Case Sensitive: Whether or not Eggplant Functional considers case in text searches. Enable this property to force text searches to respect case and only find text that matches your text string’s capitalization exactly. This property is for searching for text, not reading text.
Ignore Spaces: The ignoreSpaces
property causes OCR text searches to disregard spaces in your text string. For example, the string "My Computer" would match "MyComputer" or "M y C o m p u t e r". The ignoreSpaces
property is on by default. This is because the OCR sometimes reads spaces that are not intended, especially in strings that are not discrete words, and in text with unusual letter-spacing.
Ignore Underscores: The ignoreUnderscores
property causes OCR text searches to treat underscores as spaces during searches. For example, the string "My_Computer" would match "My_Computer" or "My Computer". The ignoreUnderscores
property is on by default, because the OCR sometimes fails to recognize underscores.

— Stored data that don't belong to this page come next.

(* ===== verification/Outbox.v ===== *)
(** Domain events on their way out: the in-process bus
    (core/events/domain-event-bus.service.ts), the transactional outbox
    (infrastructure/events/outbox.publisher.ts) and its dispatcher
    (core/events/outbox-dispatcher.service.ts).

    The handlers are the rest of the program: a handler is any function on the
    state [W] of everything outside the outbox.  Spans, metrics and logging are not
    modelled. *)

From stdpp Require Import base list strings option sets.
From Stdlib Require Import ZArith Lia.
From S2P Require Import Prelude JsNumber JsString DomainEvents CoreDomain MasterData Lifecycles.
From S2P Require Import PurchaseOrderAggregate Decimal Database.

Module Outbox.

(** What a handler throws: an [Error] with its message, or another value. *)
Inductive thrown := ThrownError (message : string) | ThrownValue.

(** An event as it is published: its fields, with [occurredAt] as a date. *)
Record Event := {
  ev_fields : list (string * json);
  ev_type : string;
  ev_payload : json;
  ev_occurredAt : option Date;
}.

(** [JSON.parse] keeps the last value of a key. *)
Definition field (name : string) (fields : list (string * json)) : option json :=
  snd <$> List.find (λ f, bool_decide (fst f = name)) (rev fields).

Section bus.
Context {W : Type}.

(** ** The event bus *)

(** A handler runs in the request context of a tenant and an outlet. *)
Definition Handler : Type :=
  string → option string → Event → W → option thrown * W.
(** The handlers of each event name; a handler is known by its identity, and a
    [Set] keeps the order in which its elements were added. *)
Definition Bus : Type := list (string * list nat).

Definition handlers_of (bus : Bus) (name : string) : list nat :=
  match List.find (λ b, bool_decide (fst b = name)) bus with
  | Some (_, hs) => hs
  | None => []
  end.
Fixpoint set_handlers (bus : Bus) (name : string) (hs : list nat) : Bus :=
  match bus with
  | [] => [(name, hs)]
  | (n, old) :: bus => if bool_decide (n = name) then (n, hs) :: bus
                       else (n, old) :: set_handlers bus name hs
  end.
Definition subscribe (bus : Bus) (name : string) (h : nat) : Bus :=
  let hs := handlers_of bus name in
  set_handlers bus name (if bool_decide (h ∈ hs) then hs else hs ++ [h]).
(** The function [subscribe] returns. *)
Definition unsubscribe (bus : Bus) (name : string) (h : nat) : Bus :=
  set_handlers bus name (List.filter (λ x, negb (x =? h)) (handlers_of bus name)).

(** [publish]: the handlers in turn, up to the first that throws. *)
Fixpoint call_all (hs : list Handler) (tenantId : string) (outletId : option string)
    (e : Event) (w : W) : option thrown * W :=
  match hs with
  | [] => (None, w)
  | h :: hs => match h tenantId outletId e w with
               | (None, w') => call_all hs tenantId outletId e w'
               | threw => threw
               end
  end.
Definition with_occurredAt (now : Date) (e : Event) : Event :=
  {| ev_fields := ev_fields e; ev_type := ev_type e; ev_payload := ev_payload e;
     ev_occurredAt := Some (default now (ev_occurredAt e)) |}.
Definition publish (now : Date) (run : nat → Handler) (bus : Bus) (tenantId : string)
    (outletId : option string) (e : Event) : W → option thrown * W :=
  call_all (map run (handlers_of bus (ev_type e))) tenantId outletId (with_occurredAt now e).

End bus.

Section dispatcher.
Context {dec : Decimal} {plat : Platform}.
(** [new Date(s)]: [None] for an invalid date.  The formats beyond ISO 8601 are up
    to the implementation. *)
Context (parseDate : string → option Date).

(** ** Reading an event back *)

Definition isRecord (v : json) : bool :=
  match v with JObject _ | JArray _ => true | _ => false end.
Definition invalid : exn := JsError "Invalid domain event payload in outbox".
Definition invalid_date : exn := JsError "Invalid domain event occurredAt in outbox".

Definition normalizeDomainEvent (v : json) : result Event :=
  match v with
  | JObject fields =>
      match field "type" fields, field "payload" fields with
      | Some (JString type), Some payload =>
          if bool_decide (type ∈ DOMAIN_EVENTS) && isRecord payload then
            let event d := {| ev_fields := fields; ev_type := type; ev_payload := payload;
                              ev_occurredAt := d |} in
            match field "occurredAt" fields with
            | None => Ok (event None)
            | Some (JDate d) => Ok (event (Some d))
            | Some (JString s) => match parseDate s with
                                  | Some d => Ok (event (Some d))
                                  | None => Err invalid_date
                                  end
            | Some _ => Err invalid_date
            end
          else Err invalid
      | _, _ => Err invalid
      end
  | _ => Err invalid
  end.

Definition getEventTenantId (e : Event) : option string :=
  match ev_payload e with
  | JObject fields => match field "tenantId" fields with
                      | Some (JString t) => if is_empty t then None else Some t
                      | _ => None
                      end
  | _ => None
  end.

(** The event of a row and the tenant it belongs to. *)
Definition read_event (parse_error : string) (o : OutboxRow) : result (Event * string) :=
  parsed ← match ob_payload o with
           | PayloadText (Some j) => Ok j
           | PayloadText None => Err (JsError parse_error)
           | PayloadValue j => Ok j
           end;
  event ← normalizeDomainEvent parsed;
  match (match ob_tenantId o with Some t => Some t | None => getEventTenantId event end) with
  | Some t => if is_empty t then Err (JsError "OUTBOX_TENANT_CONTEXT_MISSING")
              else Ok (event, t)
  | None => Err (JsError "OUTBOX_TENANT_CONTEXT_MISSING")
  end.

(** ** Dispatching *)

Context {W : Type} (now : Date) (run : nat → Handler (W := W)) (bus : Bus).
(** The message of the [SyntaxError] of [JSON.parse]. *)
Context (parse_error : string).

Definition set_outbox (status : OutboxEventStatus) (error : option string)
    (processedAt : option Date) (o : OutboxRow) : OutboxRow :=
  {| ob_id := ob_id o; ob_tenantId := ob_tenantId o; ob_outletId := ob_outletId o;
     ob_type := ob_type o; ob_payload := ob_payload o; ob_status := status;
     ob_error := match error with Some m => Some m | None => ob_error o end;
     ob_createdAt := ob_createdAt o;
     ob_processedAt := match processedAt with Some d => Some d | None => ob_processedAt o end |}.

(** What becomes of a row: the message it fails with, if any, and the state the
    handlers leave. *)
Definition exn_message (e : exn) : string :=
  match e with
  | BadRequestException m | NotFoundException m | ConflictException m | BadGatewayException m
  | InternalServerErrorException m | JsError m | PrismaError m => m
  end.
Definition deliver (o : OutboxRow) (w : W) : option string * W :=
  match read_event parse_error o with
  | Err e => (Some (exn_message e), w)
  | Ok (event, tenantId) =>
      match publish now run bus tenantId (ob_outletId o) event w with
      | (None, w') => (None, w')
      | (Some (ThrownError m), w') => (Some m, w')
      | (Some ThrownValue, w') => (Some "Unknown outbox dispatch error"%string, w')
      end
  end.
Definition settle (failure : option string) : OutboxRow → OutboxRow :=
  match failure with
  | None => set_outbox PROCESSED None (Some now)
  | Some m => set_outbox OutboxFAILED (Some m) None
  end.

(** The body of the loop. *)
Definition dispatch_one (w : W) (o : OutboxRow) : Tx Db W :=
  let '(failure, w') := deliver o w in
  _ ← update_id TOutbox (ob_id o) (settle failure); mret w'.
Fixpoint dispatch_all (w : W) (os : list OutboxRow) : Tx Db W :=
  match os with
  | [] => mret w
  | o :: os => w' ← dispatch_one w o; dispatch_all w' os
  end.

Definition pending (o : OutboxRow) : bool := bool_decide (ob_status o = OutboxPENDING).
Definition batch (limit : nat) (db : Db) : list OutboxRow :=
  firstn limit (sort_by (λ a b, (ob_createdAt a <=? ob_createdAt b)%Z)
                  (List.filter pending (rows db TOutbox))).
Definition dispatchBatch (limit : nat) (w : W) : Tx Db W :=
  db ← tx_get; dispatch_all w (batch limit db).

End dispatcher.

(** ** Writing an event *)

Section publisher.
Context {dec : Decimal} {plat : Platform}.

(** The request context, as far as the publisher reads it. *)
Record Context_ := { cx_tenantId : option string; cx_outletId : option string }.

(** [OutboxPublisher.publish]; [fields] are the fields of the event without
    [occurredAt], and [observability] is the context as JSON. *)
Definition outbox_publish (now : Date) (ctx : Context_) (observability : json) (type : string)
    (payload : list (string * json)) (occurredAt : option Date) : Tx Db unit :=
  let tenantId := match cx_tenantId ctx with
                  | Some t => Some t
                  | None => match field "tenantId" payload with
                            | Some (JString t) => Some t
                            | _ => None
                            end
                  end in
  _ ← tx_throw_if (negb (truthy tenantId)) (JsError "OUTBOX_TENANT_CONTEXT_MISSING");
  _ ← insert TOutbox (λ i, {| ob_id := i; ob_tenantId := tenantId;
        ob_outletId := cx_outletId ctx; ob_type := type;
        ob_payload := JSON_stringify (JObject
          [("type"%string, JString type); ("payload"%string, JObject payload);
           ("occurredAt"%string, JDate (default now occurredAt));
           ("_observability"%string, observability)]);
        ob_status := OutboxPENDING; ob_error := None; ob_createdAt := now;
        ob_processedAt := None |});
  mret tt.

End publisher.
End Outbox.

Ignore Newlines: When enabled, ignoreNewlines
causes OCR text searches to ignore line breaks, so a search will match a string even if it's broken over several lines. This property is only available for text searches (not available with ReadText
).
Text Difference: This property causes text searches to find text that differs from your search by a given number of characters. Only available with OCR searches.
The Read Tab
The upper-right quadrant of the panel has two tabs: Find, and Read. This is because OCR can be used to either find a given string of text, or read unknown text off of the SUT screen. Some properties are only available for use when reading text, or for searching text, but not both. The Read tab displays the following properties that can be set when reading text off the screen of the system under test (SUT). For more on the differences between reading and finding text, see How to Use OCR.
Trim Whitespace: When TrimWhitespace
is on, all whitespace characters are removed from the beginning and end of returned text. When TrimWhitespace
is off, the ReadText
function can return text that starts or ends with whitespace characters. Only for use with reading text, not searching for pre-defined strings.
Multi-Line: This property only applies when reading text near a point, as opposed to reading text within a rectangle. When MultiLine
is on, the ReadText
function returns the line of text associated with your point, and any lines of text above and below that point if they appear to belong to the same block of text. When MultiLine
is off, the ReadText
function only returns the line of text associated with the point.
Language Recognition
There are many modifications you can make to an OCR search by working with language settings. OCR does not use a language dictionary by default, but a dictionary can be specified or modified, and you can also create a Custom OCR Dictionary. All the OCR Properties in this section work with language, whether that is setting the Language property using one of the predefined OCR Languages, telling it what words and characters it should consider valid (eliminating all other matches), prohibiting certain words that may come up in matches, or working with patterns.